Stored items:
● ● ● ●

(** ** The lists of segments *)

(** An entry of the list of class [c]: the address of a segment with its bits
    inverted. *)
Definition recover_segment (sl : slab_shard) (c c_seg : nat) (d : Z) : option slab_shard :=
  let address := u64 (Z.lnot d) in
  let s := z2n (address / seg_blks) in
  cl ← slab_classes sl !! c;
  g ← base_segments sl !! s;
  l ← put_ (segments cl) (n2z c_seg) (Some s);
  let slabs := slabs_per_segment cl in
  let bm := match mos_bitmap g with Some bm => bm | None => new_bitmap slabs (slabs / 8) (junk s) end in
  let g := mk_segment (used_slabs g) c_seg (next_slab g) address (Some bm) (Some c) in
  t ← put_ (segment_table sl) (n2z s) (Some s);
  let top := address + seg_blks in
  let sl := set_blk_allocated sl (if blk_allocated sl <? top then top else blk_allocated sl) in
  Some (set_class (set_segment_table (set_segment sl s g) t) c (class_segments cl (u64 (total_slabs cl + slabs)) (S c_seg) l)).

Fixpoint recover_class (sl : slab_shard) (c c_seg : nat) (data : list Z) : option slab_shard :=
  match data with
  | [] => Some sl
  | d :: data => sl ← (if d =? 0 then Some sl else recover_segment sl c c_seg d); recover_class sl c (S c_seg) data
  end.

Fixpoint recover_classes (sl : slab_shard) (c : nat) (lists : list (list Z)) : option slab_shard :=
  match lists with
  | [] => Some sl
  | data :: lists => sl ← recover_class sl c 0 data; recover_classes sl (S c) lists
  end.

(** ** The objects *)

(** Mark the slab of an object of [nblocks] blocks. *)
Definition recover_slab (sl : slab_shard) (nblocks address : Z) : option slab_shard :=
  p ← at_ (segment_table sl) (address / seg_blks);
  r ← (match p with
       | Some s => Some (s, sl)
       | None =>
           c ← at_ (class_table sl) nblocks;
           r ← mcd_osd_assign_segment geo junk sl c (address / seg_blks * seg_blks);
           Some (z2n (address / seg_blks), r.2)
       end);
  let '(s, sl) := r in
  g ← base_segments sl !! s;
  c ← sg_class g;
  cl ← slab_classes sl !! c;
  let map_offset := (address - blk_offset g) / slab_blksize cl in
  bm ← mos_bitmap g;
  word ← at_ bm (map_offset / 64);
  mask ← at_ Mcd_osd_bitmap_masks (map_offset mod 64);
  bm ← put_ bm (map_offset / 64) (Z.lor word mask);
  p ← segments cl !! (num_segments cl - 1)%nat;
  next ← (if decide (p = Some s) then
            let temp :=
              if slab_blksize cl * Mcd_osd_blk_size geo <=? Mcd_aio_strip_size geo
              then (map_offset mod (Mcd_aio_strip_size geo / (slab_blksize cl * Mcd_osd_blk_size geo)) + 1) * Mcd_aio_num_files geo
              else map_offset + 1 in
            let next := if next_slab g <? u32 temp then u32 temp else next_slab g in
            _ ← assert_ (next <=? slabs_per_segment cl);
            Some next
          else Some (slabs_per_segment cl));
  Some (set_segment (set_class sl c (class_used cl (u64 (cl_used_slabs cl + 1)))) s
          (mk_segment (u32 (used_slabs g + 1)) (sg_idx g) next (blk_offset g) (Some bm) (sg_class g))).

(** The part of [update_hash_table] on slabs; [objs] is the object table. *)
Fixpoint recover_slabs_from (fuel : nat) (objs : list mcd_rec_flash_object) (sl : slab_shard) (obj_offset : Z) : option slab_shard :=
  if negb (obj_offset <? lenZ objs) then Some sl
  else
    match fuel with
    | O => None
    | S fuel =>
        if total_blks sl <=? obj_offset then Some sl
        else
          obj ← at_ objs obj_offset;
          if o_blocks obj =? 0 then recover_slabs_from fuel objs sl (obj_offset + 1)
          else
            sl ← recover_slab sl (mcd_osd_lba_to_blk (o_blocks obj)) obj_offset;
            recover_slabs_from fuel objs sl (obj_offset + power_of_two_roundup (mcd_osd_lba_to_blk (o_blocks obj)))
    end.

(** ** The free segments *)

Fixpoint mark_segments (sl : slab_shard) (used : list bool) (l : list (option nat)) : option (list bool) :=
  match l with
  | [] => Some used
  | None :: l => mark_segments sl used l
  | Some s :: l => g ← base_segments sl !! s; used ← put_ used (blk_offset g / seg_blks) true; mark_segments sl used l
  end.

Fixpoint mark_classes (sl : slab_shard) (used : list bool) (classes : list mcd_osd_slab_class) : option (list bool) :=
  match classes with
  | [] => Some used
  | cl :: classes => used ← mark_segments sl used (take (num_segments cl) (segments cl)); mark_classes sl used classes
  end.
Lemma invert_twice x : 0 <= x < 2 ^ 64 -> u64 (Z.lnot (u64 (Z.lnot x))) = x.
Proof.
  intros Hx. unfold Z.lnot. assert (u64 (Z.pred (- x)) = 2 ^ 64 - 1 - x) as ->.
  { unfold u64. replace (Z.pred (- x)) with (2 ^ 64 - 1 - x + (-1) * 2 ^ 64) by lia. rewrite Z.mod_add by lia. apply Z.mod_small. lia. }
  unfold u64. replace (Z.pred (- (2 ^ 64 - 1 - x))) with (x + (-1) * 2 ^ 64) by lia. rewrite Z.mod_add by lia. apply Z.mod_small. lia.
Qed.

Lemma inverted_nonzero x : 0 <= x < 2 ^ 64 - 1 -> u64 (Z.lnot x) <> 0.
Proof.
  intros Hx E. pose proof (invert_twice x ltac:(lia)) as H. rewrite E in H. change (u64 (Z.lnot 0)) with (2 ^ 64 - 1) in H. lia.
Qed.

Section restart.
Context (sd : shard) (geo : geometry) (junk : nat -> Z) (Hgeo : geo_ok geo).
Abbreviation seg_blks := (Mcd_osd_segment_blks geo).
Abbreviation slabs_in c := (Mcd_osd_segment_blks geo / 2 ^ n2z c).

Lemma entry_at sl c cl i s : slab_inv geo sl -> slab_classes sl !! c = Some cl -> segments cl !! i = Some (Some s) ->
  (s < length (base_segments sl))%nat /\ list_entry sl (Some s) <> 0 /\ u64 (Z.lnot (list_entry sl (Some s))) = n2z s * seg_blks.
Proof using Hgeo.
  intros I Hc Hs. destruct (k_ptr (v_class I _ _ Hc) i s Hs) as (_ & g & Hg & Hcg & _). pose proof (lookup_lt_Some _ _ _ Hg) as Hlt. split; [done|]. unfold list_entry. rewrite Hg.
  destruct (v_seg I s g Hg) as [F|(d & x & bm & O)]; [by rewrite (f_class F) in Hcg|]. rewrite (s_offset O). pose proof (v_size I). pose proof (v_blks I). pose proof (seg_blks_bound geo Hgeo).
  split; [apply inverted_nonzero; nia|apply invert_twice; nia].
Qed.

(** The recorded segments are those of the lists of the classes. *)
Lemma recorded_iff sl c i s : slab_inv geo sl -> recorded geo (recorded_lists sl) c i s <-> exists cl, slab_classes sl !! c = Some cl /\ segments cl !! i = Some (Some s).
Proof using Hgeo.
  intros I. pose proof (seg_blks_bound geo Hgeo). unfold recorded, recorded_lists. split.
  - intros (data & d & Hd & Hi & Hnz & Ha). rewrite list_lookup_fmap in Hd. destruct (slab_classes sl !! c) as [cl|] eqn:Hc; [|done]. injection Hd as <-. rewrite list_lookup_fmap in Hi. destruct (segments cl !! i) as [[t|]|] eqn:Ht; [| |done]; injection Hi as <-; [|done].
    destruct (entry_at sl c cl i t I Hc Ht) as (_ & _ & E). assert (n2z t * seg_blks = n2z s * seg_blks) by (rewrite <- E; exact Ha). assert (t = s) as -> by nia. by exists cl.
  - intros (cl & Hc & Hs). destruct (entry_at sl c cl i s I Hc Hs) as (_ & Hnz & E). exists (list_entry sl <$> segments cl), (list_entry sl (Some s)). rewrite list_lookup_fmap, Hc. split; [done|]. rewrite list_lookup_fmap, Hs. done.
Qed.
(** C4, refuted as stated: the upload of a 300 MiB file succeeds and the
    record is updated to "completed"; the upsert of the user's counters
    then raises, and the [except] block updates the same record a second
    time, to "failed". *)
Lemma completed_record_overwritten :
  let e := Error "Service unavailable" in
  let env := Scenario.env (Some Scenario.free_user) (300 * Scenario.MiB) None (Some e) in
  let r := run env Scenario.update Scenario.user_data ∅ in
  fst r = inr (Failed e)
  /\ map status_of (records (trace (snd r))) = [Some "downloading"]
  /\ map status_of (updates (trace (snd r))) = [Some "completed"; Some "failed"].
Proof. vm_compute. repeat split; reflexivity. Qed.

(** ** Runs that stop before the download *)

Ltac close_early :=
  repeat match goal with
         | |- _ /\ _ => split
         | |- forall _, _ => intro
         | |- _ -> _ => intro
         end;
  first [ congruence
        | reflexivity
        | assumption
        | left; congruence
        | right; congruence
        | eexists; split; reflexivity
        | do 2 eexists; split; [reflexivity|]; cbn [call_of]; congruence
        | eexists; split; [reflexivity|]; reflexivity ].

(** C6: when no pending URL is stored for the user, the run creates no
    download record and never calls the extraction; after acknowledging the
    callback it only shows the session-expired text, and it ends at
    [SessionExpired] when that call returns. *)
Theorem session_expired_without_record env update user_data fs :
  user_data !! "pending_url" = None ->
  let r := run env update user_data fs in
  let t := trace (snd r) in
  invoked is_log_download t = false
  /\ records t = []
  /\ invoked is_extract t = false
  /\ files (snd r) = fs
  /\ (forall o, fst r = inr o -> o = SessionExpired)
  /\ (query_answer env = None ->
      forall quality, selected_quality (query_data update) = inr quality ->
      (exists ev,
          t = [Returned QueryAnswer; ev]
          /\ call_of ev = QueryEditMessageText SESSION_EXPIRED_TEXT)
      /\ (query_edit_message_text env SESSION_EXPIRED_TEXT = None ->
          fst r = inr SessionExpired)).
Proof.
  intros Hnone r t. subst t r.
  run_cases env update user_data fs; close_early.
Qed.

Lemma session_expired_without_record_witness :
  let env := Scenario.env (Some Scenario.free_user) (300 * Scenario.MiB) None None in
  let r := run env Scenario.update ∅ ∅ in
  (∅ : gmap string string) !! "pending_url" = None
  /\ fst r = inr SessionExpired
  /\ records (trace (snd r)) = []
  /\ invoked is_extract (trace (snd r)) = false.
Proof.
  pose proof (session_expired_without_record
                (Scenario.env (Some Scenario.free_user) (300 * Scenario.MiB) None None)
                Scenario.update ∅ ∅ eq_refl) as H.
  cbv zeta in H. destruct H as (_ & Hrec & Hext & _ & _ & Hout).
  split; [reflexivity|].
  split; [exact (proj2 (Hout eq_refl "720p" eq_refl) eq_refl)|].
  split; [exact Hrec|exact Hext].
Defined.

(** C5, as the code has it: when the loaded profile is banned, the run
    never calls the extraction and creates no download record; after the
    lookup it only shows the banned text, and it ends at [BanCheckFailed]
    when that call returns. *)
Theorem banned_user_is_refused env update user_data fs (d : dict) v :
  get_user env (pretty (effective_user_id update)) = inr (Some d) ->
  d !! "is_banned" = Some v ->
  truthy v = true ->
  let r := run env update user_data fs in
  let t := trace (snd r) in
  invoked is_extract t = false
  /\ invoked is_log_download t = false
  /\ records t = []
  /\ updates t = []
  /\ files (snd r) = fs
  /\ (forall o, fst r = inr o -> o = BanCheckFailed \/ o = SessionExpired)
  /\ (query_answer env = None ->
      forall quality url,
        selected_quality (query_data update) = inr quality ->
        user_data !! "pending_url" = Some url ->
        url <> "" ->
        (exists ev,
            t = [Returned QueryAnswer;
                 Returned (GetUser (pretty (effective_user_id update))); ev]
            /\ call_of ev = QueryEditMessageText BANNED_TEXT)
        /\ (query_edit_message_text env BANNED_TEXT = None ->
            fst r = inr BanCheckFailed)).
Proof.
  intros Huser Hlookup Hv r t. subst t r.
  assert (Hflag : truthy (user_flag (Some d) "is_banned") = true)
    by (rewrite (user_flag_lookup d "is_banned" v Hlookup); exact Hv).
  run_cases env update user_data fs; close_early.
Qed.

Lemma banned_user_is_refused_witness :
  let env := Scenario.env (Some Scenario.banned_user) (300 * Scenario.MiB) None None in
  let r := run env Scenario.update Scenario.user_data ∅ in
  Scenario.banned_user !! "is_banned" = Some (PBool true)
  /\ fst r = inr BanCheckFailed
  /\ invoked is_extract (trace (snd r)) = false.
Proof.
  pose proof (banned_user_is_refused
                (Scenario.env (Some Scenario.banned_user) (300 * Scenario.MiB) None None)
                Scenario.update Scenario.user_data ∅ Scenario.banned_user (PBool true)
                eq_refl eq_refl eq_refl) as H.
  cbv zeta in H. destruct H as (Hext & _ & _ & _ & _ & _ & Hout).
  split; [reflexivity|].
  split; [|exact Hext].
  refine (proj2 (Hout eq_refl "720p" Scenario.url eq_refl eq_refl _) eq_refl).
  discriminate.
Defined.

(** C5, refuted as stated: for a banned user the handler returns before
    [log_download] is reached, so no download record is logged. *)
Lemma banned_run_logs_no_record :
  let env := Scenario.env (Some Scenario.banned_user) (300 * Scenario.MiB) None None in
  let r := run env Scenario.update Scenario.user_data ∅ in
  Scenario.banned_user !! "is_banned" = Some (PBool true)
  /\ fst r = inr BanCheckFailed
  /\ invoked is_log_download (trace (snd r)) = false
  /\ records (trace (snd r)) = [].
Proof. vm_compute. repeat split; reflexivity. Qed.
(** * POLoMapModule.forward: the per-step map update of mapping/polo/polo_map_module.py

    A shallow embedding of [POLoMapModule.forward] and of the properties its
    specification states about it.

    Conventions of the embedding.
    - A tensor is a function from integer indices to its entries; its shape is
      carried by the configuration.  Map entries are [tval]: a finite number,
      one of the two infinities (the voxel channels use an infinity as the
      "unassigned" mark) or NaN.  Finite numbers are rationals: rounding of
      floating-point arithmetic is not modelled.
    - Quantities of the observation side (depth, features, voxel sums, the
      warped egocentric map) are finite, hence rationals; the thresholds the
      method divides by are taken to be non-zero.
    - Library functions the method calls (torch, home_robot, utils.depth) are
      the fields of [Extern]; a batched library operation acts on each batch
      element and each channel separately, and the field is that action.
    - The constants of mapping.polo.constants.MapConstants are the fields of
      [MapConstants].
    - Python exceptions are the [Raise] results of [result]: the unbound
      local of line 346, an index outside the relevance table, a class id
      that is not a key of the dictionary, and window bounds left at None.
      Tensors are taken to have the shapes the docstring gives.
    - The one place where the method writes through a view of an argument,
      lines 231-232, is modelled a second time on a heap of storages
      ([Storage]). *)

From Stdlib Require Import ZArith QArith Qminmax Qround Lqa Lia List Bool FunctionalExtensionality.
From stdpp Require Import base option list gmap.

Open Scope Z_scope.

(** ** Tensor entries and the torch operations on them *)

Module Torch.

Inductive tval : Type :=
| Fin (q : Q)
| PInf
| NInf
| NaN.

Definition plane (A : Type) : Type := Z -> Z -> A.
Definition tensor3 (A : Type) : Type := Z -> plane A.

(** [Tensor.isinf] *)
Definition isinf (v : tval) : bool :=
  match v with PInf | NInf => true | _ => false end.

Definition isnan (v : tval) : bool :=
  match v with NaN => true | _ => false end.

Definition Qgtb (a b : Q) : bool := negb (Qle_bool a b).

(** [a <= b] on tensor entries; every comparison with NaN is false. *)
Definition tleb (a b : tval) : bool :=
  match a, b with
  | NaN, _ | _, NaN => false
  | NInf, _ => true
  | _, PInf => true
  | Fin x, Fin y => Qle_bool x y
  | _, _ => false
  end.

(** [a == b] on tensor entries. *)
Definition teqb (a b : tval) : bool :=
  match a, b with
  | Fin x, Fin y => Qeq_bool x y
  | PInf, PInf | NInf, NInf => true
  | _, _ => false
  end.

Definition tadd (a b : tval) : tval :=
  match a, b with
  | NaN, _ | _, NaN => NaN
  | PInf, NInf | NInf, PInf => NaN
  | PInf, _ | _, PInf => PInf
  | NInf, _ | _, NInf => NInf
  | Fin x, Fin y => Fin (x + y)
  end.

Definition topp (a : tval) : tval :=
  match a with
  | Fin x => Fin (- x)
  | PInf => NInf
  | NInf => PInf
  | NaN => NaN
  end.

Definition tsub (a b : tval) : tval := tadd a (topp b).

(** [torch.max] over a dimension of size two: NaN propagates. *)
Definition tmax (a b : tval) : tval :=
  match a, b with
  | NaN, _ | _, NaN => NaN
  | PInf, _ | _, PInf => PInf
  | NInf, v | v, NInf => v
  | Fin x, Fin y => Fin (Qmax x y)
  end.

(** [torch.clamp(x, min=lo, max=hi)] on a finite number. *)
Definition Qclamp (lo hi x : Q) : Q := Qmin (Qmax x lo) hi.

(** [torch.clamp(v, min=lo, max=hi)] on a tensor entry: NaN stays NaN. *)
Definition tclamp (lo hi : Q) (v : tval) : tval :=
  match v with
  | Fin x => Fin (Qclamp lo hi x)
  | PInf => Fin hi
  | NInf => Fin lo
  | NaN => NaN
  end.

(** [Tensor.int()]: conversion to an integer truncates toward zero. *)
Definition Qtrunc (x : Q) : Z := Z.quot (Qnum x) (Z.pos (Qden x)).

(** The entry lies in the closed interval [lo, hi]. *)
Definition in_range (lo hi : Q) (v : tval) : Prop :=
  exists q, v = Fin q /\ (lo <= q)%Q /\ (q <= hi)%Q.
(** * QuizMaster: the session store, its lifecycle and its persistence

    A shallow embedding of [src/App.tsx] and [src/types.ts].

    - The data model follows [types.ts]: records for the interfaces,
      inductive types for the enums, [gmap string _] for the own
      properties of the objects used as dictionaries ([UserAnswers], the
      session store).  The keys of [UserAnswers] are identifiers that
      the generator chooses, so reading one also finds what a plain
      object inherits; the keys of the store are [session-<n>].
    - [Date.now()] is an explicit argument [now] of every operation that
      reads the clock.
    - The two collaborators ([generateQuiz], [correctAndReviewQuiz]) are
      asynchronous: every handler that awaits one is split into the part
      that runs up to the [await] and the continuation that runs when the
      promise settles. *)

From Stdlib Require Import ZArith Ascii String.
From stdpp Require Import gmap strings list fin_maps pretty sorting.

Set Warnings "-register-all".

Local Open Scope string_scope.
Local Open Scope list_scope.
Local Open Scope Z_scope.

(** ** types.ts *)

Inductive SessionState :=
  | CONFIGURING_QUIZ
  | GENERATING_QUIZ
  | TAKING_QUIZ
  | SUBMITTING_QUIZ
  | REVIEWING_QUIZ
  | ERROR.

Inductive QuizType := SINGLE | MULTIPLE | MIXED.

Record Option := { text : string; isCorrect : bool }.

Inductive QuestionType := single | multiple.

● ● ● ●

Copy the lines from the start of the data verbatim, stopping after the line containing "let slabs := slabs_per_segment cl in".

RESULT OF THE TASK:
(** ** The lists of segments *)

(** An entry of the list of class [c]: the address of a segment with its bits
    inverted. *)
Definition recover_segment (sl : slab_shard) (c c_seg : nat) (d : Z) : option slab_shard :=
  let address := u64 (Z.lnot d) in
  let s := z2n (address / seg_blks) in
  cl ← slab_classes sl !! c;
  g ← base_segments sl !! s;
  l ← put_ (segments cl) (n2z c_seg) (Some s);
  let slabs := slabs_per_segment cl in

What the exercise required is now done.